Start Listening To: UNIVERSITY

UNIVERSITY give us some wholly sarcastic answers in our latest Q&A.

With a sold-out London show already under their belt this week and a debut album on the horizon, UNIVERSITY are charging full-tilt into a new chapter. The Crewe-born four-piece Zak Bowker, Ewan Barton, Joel Smith, and their elusive mascot Eddie are set to release McCartney, It’ll Be OK on 20 June via Transgressive. Recorded live with producer Kwes Darko at Damon Albarn’s Studio 13, the album builds on the raw momentum of 2023’s Title Track EP, pushing their sound into weirder, heavier, and more melodic territory.

Their latest single “Curwen” distills UNIVERSITY’s signature chaos: jagged, hook-laced punk spiked with surreal humour and existential dread. It’s part of a wider sonic world that flits between desolation and absurdity, never quite settling, always seconds from falling apart. Ahead of the album release, we caught up with UNIVERSITY to talk about emotional extremes, writing with Eddie, and what McCartney has to do with it all.

For those unfamiliar with your music, can you tell us who you are, where you’re from and about the music you make?

We are University, we are from around town and we make music about being sound in an unsound environment.

Let’s start with the album title McCartney, It’ll Be OK. Where did you get that title?

We was worried for ‘im.

You recorded the album live at Damon Albarn’s Studio 13 with Kwes Darko. How did that space and that process shape the album’s energy?

They had a reel to reel machine and cookies and coffee!

There’s a real sense of things teetering on the edge of collapse in your sound. What’s the line between chaos and control for you?

Only the foolish and cowardly draw a line.

“Curwen” feels both brutally heavy and weirdly catchy. What’s the story behind that track, and how did it end up sounding the way it does?

Eddie told us to do it like that and so we did it like that.

Your lyrics swing between bleakness and absurdity “Massive Twenty One Pilots Tattoo” is a great example. Where do those ideas usually start?

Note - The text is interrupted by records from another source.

Lemma solid_AppendAudit es s : solid s → solid (Store.AppendAudit es s).
Proof.
  intros Hs. unfold Store.AppendAudit.
  assert (solid (foldl (λ s e, s <| Store.audit ::= λ l, l ++ [e] |>) s es)) as H; [|revert H; solve_solid].
  apply (foldl_invariant solid); [done|]. intros y e _. solve_solid.
Qed.

Lemma solid_SetDeploymentPhase now m s :
  solid s → ∃ s' e, FSM.applySetDeploymentPhase now m s = Ret (s', e) ∧ solid s'.
Proof.
  intros Hs. unfold FSM.applySetDeploymentPhase, Store.Deployment.
  destruct (Store.deployments s !! (m ⇝ SetDeploymentPhase.DeploymentId)) as [d|] eqn:Hd; [|by apply fail_ok].
  apply (solid_deployments _ Hs) in Hd as Hok. destruct d as [d|]; [|done].
  destruct (Deployment.Meta d) as [meta|] eqn:Hm; [|by cbn in Hok; rewrite Hm in Hok].
  destruct now as [now|]; unfold mbind, outcome_bind; cbn [obind]; apply done_ok; unfold Store.PutDeployment;
    revert Hs; solve_solid; apply all_set_insert; try done; cbn;
    destruct (_ =? _), (m ⇝ SetDeploymentPhase.PromotedAt), (m ⇝ SetDeploymentPhase.DrainDeadline);
    unfold set; cbn; rewrite ?Hm; done.
Qed.

Lemma solid_PromoteRelease m s :
  solid s → ∃ s' e, FSM.applyPromoteRelease m s = Ret (s', e) ∧ solid s'.
Proof.
  intros Hs. unfold FSM.applyPromoteRelease, Store.Environment, Store.Release.
  destruct (Store.environments s !! (m ⇝ PromoteRelease.EnvironmentId)) as [e|] eqn:He; [|by apply fail_ok].
  destruct (Store.releases s !! (m ⇝ PromoteRelease.ReleaseId)); [|by apply fail_ok].
  destruct e as [e|]; [|by destruct (solid_environments _ Hs _ _ He)]. apply done_ok.
  unfold Store.PutEnvironment. revert Hs; solve_solid.
Qed.

Lemma solid_SetNodeStatus m s : solid s → ∃ s' e, FSM.applySetNodeStatus m s = Ret (s', e) ∧ solid s'.
Proof.
  intros Hs. unfold FSM.applySetNodeStatus, Store.Node.
  destruct (Store.nodes s !! (m ⇝ SetNodeStatus.NodeId)) as [n|] eqn:Hn; [|by apply fail_ok].
  destruct n as [n|]; [|by destruct (solid_nodes _ Hs _ _ Hn)]. apply done_ok.
  unfold Store.PutNode. revert Hs; solve_solid.
Qed.

Lemma solid_ConsumeJoinToken {ROk : RangeOrderOk RO} m s :
  solid s → ∃ s' e, FSM.applyConsumeJoinToken m s = Ret (s', e) ∧ solid s'.
Proof.
  intros Hs. unfold FSM.applyConsumeJoinToken. destruct (List.find _ _) as [tok|] eqn:Hf; [|by apply fail_ok].
  destruct (_ && _); [by apply fail_ok|]. apply find_some in Hf as [Hf _]. rewrite <- list_elem_of_In in Hf.
  unfold Store.ListJoinTokens, Store.sortByID in Hf. rewrite sort_slice_perm in Hf.
  apply elem_of_range_values in Hf as [id Hf].
  destruct tok as [tok|]; [|by destruct (solid_joinTokens _ Hs _ _ Hf)].
  apply done_ok. unfold Store.PutJoinToken. revert Hs; solve_solid.
Qed.

Lemma solid_PutKV k v ev ex s : solid s → solid (Store.PutKV k v ev ex s).1.
Proof. unfold Store.PutKV. destruct (_ && _); [done|]. cbn [fst]. solve_solid. Qed.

Look around, you’ll find it eventually.

Eddie is a big part of your live identity game controller in hand, holding up song titles. How did he come to be, and what’s his role in the band beyond mythology?

We don’t know.

Smith said you wanted to explore more emotional contrast this time around “light-heartedness,” even. Did that feel risky, or freeing?

Neither, it just was.

You’ve described taking the business side more seriously while doubling down on being weird. Has that tension helped you push the band in new directions?

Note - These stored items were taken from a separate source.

(* ===== verification/Platform.v ===== *)
(** Platform strings (internal/pkgutil/platform) and build versions
    (internal/pkgutil/version): parsing, normalization and comparison.

    Go's strings functions work on Unicode; the models of ToLower and TrimSpace
    are their action on ASCII, all that platform and version strings hold. *)
From S2P Require Import Prelude Api Watch State.
From Stdlib Require Import Ascii.

(** * strings *)

Definition ascii_lower (c : ascii) : ascii :=
  let n := nat_of_ascii c in if (65 <=? n) && (n <=? 90) then ascii_of_nat (n + 32) else c.

Fixpoint ToLower (s : string) : string :=
  match s with "" => "" | String c s => String (ascii_lower c) (ToLower s) end.

Definition is_space (c : ascii) : bool :=
  let n := nat_of_ascii c in (n =? 32)%nat || ((9 <=? n) && (n <=? 13)).

Fixpoint TrimLeft (s : string) : string :=
  match s with
  | String c s' => if is_space c then TrimLeft s' else s
  | "" => ""
  end.

Fixpoint TrimRight (s : string) : string :=
  match s with
  | "" => ""
  | String c s' =>
    let r := TrimRight s' in
    if is_space c then (if r =? "" then "" else String c r) else String c r
  end.

Definition TrimSpace (s : string) : string := TrimRight (TrimLeft s).

(** strings.Cut around the first separator character. *)
Fixpoint Cut (s : string) (sep : ascii) : string * string * bool :=
  match s with
  | "" => ("", "", false)
  | String c s' =>
    if Ascii.eqb c sep then ("", s', true)
    else let '(before, after, found) := Cut s' sep in (String c before, after, found)
  end.

(** strings.Split by a separator character; never empty. *)
Fixpoint Split (s : string) (sep : ascii) : list string :=
  match s with
  | "" => [""]
  | String c s' =>
    if Ascii.eqb c sep then "" :: Split s' sep
    else match Split s' sep with
         | [] => [String c ""]
         | x :: l => String c x :: l
         end
  end.

Fixpoint Join (l : list string) (sep : string) : string :=
  match l with
  | [] => ""
  | [x] => x
  | x :: l => x +:+ sep +:+ Join l sep
  end.

Definition HasPrefix (s p : string) : bool := String.prefix p s.

Definition TrimPrefix (s p : string) : string :=
  if HasPrefix s p then String.substring (String.length p) (String.length s - String.length p) s else s.

Definition TrimSuffix (s p : string) : string :=
  let k := String.length s - String.length p in
  if (String.length p <=? String.length s) && (String.substring k (String.length p) s =? p)
  then String.substring 0 k s else s.

(** * Platforms *)

Definition archAliases : gmap string string := list_to_map
  [("x86_64", "amd64"); ("x86-64", "amd64"); ("aarch64", "arm64"); ("arm64/v8", "arm64");
   ("armv7l", "arm"); ("arm/v7", "arm")].

Definition knownOS : gset string := {["linux"; "darwin"; "windows"; "freebsd"]}.

Definition knownArch : gset string :=
  {["amd64"; "arm64"; "arm"; "386"; "riscv64"; "ppc64le"; "s390x"]}.

(** Normalize; the error is left out, its text is not used. *)
Definition Normalize (s : string) : option string :=
  let p := ToLower (TrimSpace s) in
  let '(osPart, archPart, ok) := Cut p "/" in
  if negb ok || (osPart =? "") || (archPart =? "") then None
  else
    let archPart := match archAliases !! archPart with Some a => a | None => archPart end in
    if negb (bool_decide (osPart ∈ knownOS)) then None
    else if negb (bool_decide (archPart ∈ knownArch)) then None
    else Some (osPart +:+ "/" +:+ archPart).

Definition loose (s : string) : string :=
  match Normalize s with Some n => n | None => ToLower (TrimSpace s) end.

Definition Supports (nodeArch : string) (platforms : list string) : bool :=
  match platforms with
  | [] => true
  | _ => existsb (λ p, loose p =? loose nodeArch) platforms
  end.

(** * Versions *)

Module Parsed.
Record t := mk { Major : Z; Minor : Z; Patch : Z; Ahead : Z; Unknown : bool }.
End Parsed.

Definition unknown_version : Parsed.t := Parsed.mk 0 0 0 0 true.

Definition digit (c : ascii) : option Z :=
  let n := nat_of_ascii c in if (48 <=? n) && (n <=? 57) then Some (Z.of_nat n - 48)%Z else None.

(** strconv.Atoi: an optional sign, then decimal digits, within an int64. *)
Fixpoint atoi_digits (acc : Z) (s : string) : option Z :=
  match s with
  | "" => Some acc
  | String c s => match digit c with Some d => atoi_digits (acc * 10 + d) s | None => None end
  end.

Definition Atoi (s : string) : option Z :=
  let '(neg, ds) := match s with
    | String "-" ds => (true, ds)
    | String "+" ds => (false, ds)
    | _ => (false, s)
    end in
  match ds with
  | "" => None
  | _ =>
    match atoi_digits 0 ds with
    | Some n =>
      let z := if neg : bool then (- n)%Z else n in
      if bool_decide (- 2 ^ 63 ≤ z < 2 ^ 63)%Z then Some z else None
    | None => None
    end
  end.

(** The loop over the first three components. *)
Fixpoint parse_nums (i : nat) (nums : list string) (out : Parsed.t) : Parsed.t :=
  match nums with
  | [] => out
  | n :: nums =>
    if 2 <? i then out
    else match Atoi n with
      | None => unknown_version
      | Some v =>
        let out := match i with
          | 0 => Parsed.mk v (Parsed.Minor out) (Parsed.Patch out) (Parsed.Ahead out) (Parsed.Unknown out)
          | 1 => Parsed.mk (Parsed.Major out) v (Parsed.Patch out) (Parsed.Ahead out) (Parsed.Unknown out)
          | _ => Parsed.mk (Parsed.Major out) (Parsed.Minor out) v (Parsed.Ahead out) (Parsed.Unknown out)
          end in
        parse_nums (S i) nums out
      end
  end.

Definition Parse (v : string) : Parsed.t :=
  let raw := TrimPrefix (TrimSuffix (TrimSpace v) "-dirty") "v" in
  if raw =? "" then unknown_version
  else
    let parts := Split raw "-" in
    let '(core, ahead) :=
      if (3 <=? length parts) && HasPrefix (default "" (last parts)) "g" then
        match Atoi (nth (length parts - 2) parts "") with
        | Some n => (Join (take (length parts - 2) parts) "-", n)
        | None => (raw, 0%Z)
        end
      else (raw, 0%Z) in
    let core := (Cut core "-").1.1 in
    let core := (Cut core "+").1.1 in
    let nums := Split core "." in
    if nth 0 nums "" =? "" then unknown_version
    else parse_nums 0 nums (Parsed.mk 0 0 0 ahead false).

(** The comparison of the four components in turn. *)
Fixpoint compare_pairs (l : list (Z * Z)) : Z :=
  match l with
  | [] => 0
  | (x, y) :: l => if (x =? y)%Z then compare_pairs l else if (x <? y)%Z then -1 else 1
  end.

Definition Compare (a b : string) : Z * bool :=
  let pa := Parse a in
  let pb := Parse b in
  if Parsed.Unknown pa || Parsed.Unknown pb then (0%Z, false)
  else (compare_pairs [(Parsed.Major pa, Parsed.Major pb); (Parsed.Minor pa, Parsed.Minor pb);
                       (Parsed.Patch pa, Parsed.Patch pb); (Parsed.Ahead pa, Parsed.Ahead pb)], true).

Definition Older (a b : string) : bool :=
  let '(c, ok) := Compare a b in ok && (c <? 0)%Z.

Maybe, possibly I don’t know.

You’ve played everywhere from Green Man to SXSW, and now you’ve got sold-out headline shows on both sides of the summer. How has the live show evolved as the music’s gotten heavier (and stranger)?

We are getting older and it shows but those bloody songs keep getting faster and faster.

The production feels bolder this time, more colour, more weight. Was there a track on the album that felt like a breakthrough moment in the studio?

Massive as it was the first one we did.

What do you love right now?

Frankenstein, Dracula, The Boogeyman, skeletons, evil clowns, ghosts, ghouls, things that go bump in the night.

What do you hate right now?

Kittens, puppies, Father Christmas, birthdays, flowers, joy.

Name an album you’re still listening to from when you were younger and why it’s still important to you?

Reign In Blood - Slayer, self explanatory.

After McCartney, It’ll Be OK, what’s next? Are you plotting something even weirder, or do you want to burn it all down and start again?

The signs are there, it’s now up to you how you interpret them. “Though seeing, they do not see; though hearing, they do not hear or understand.”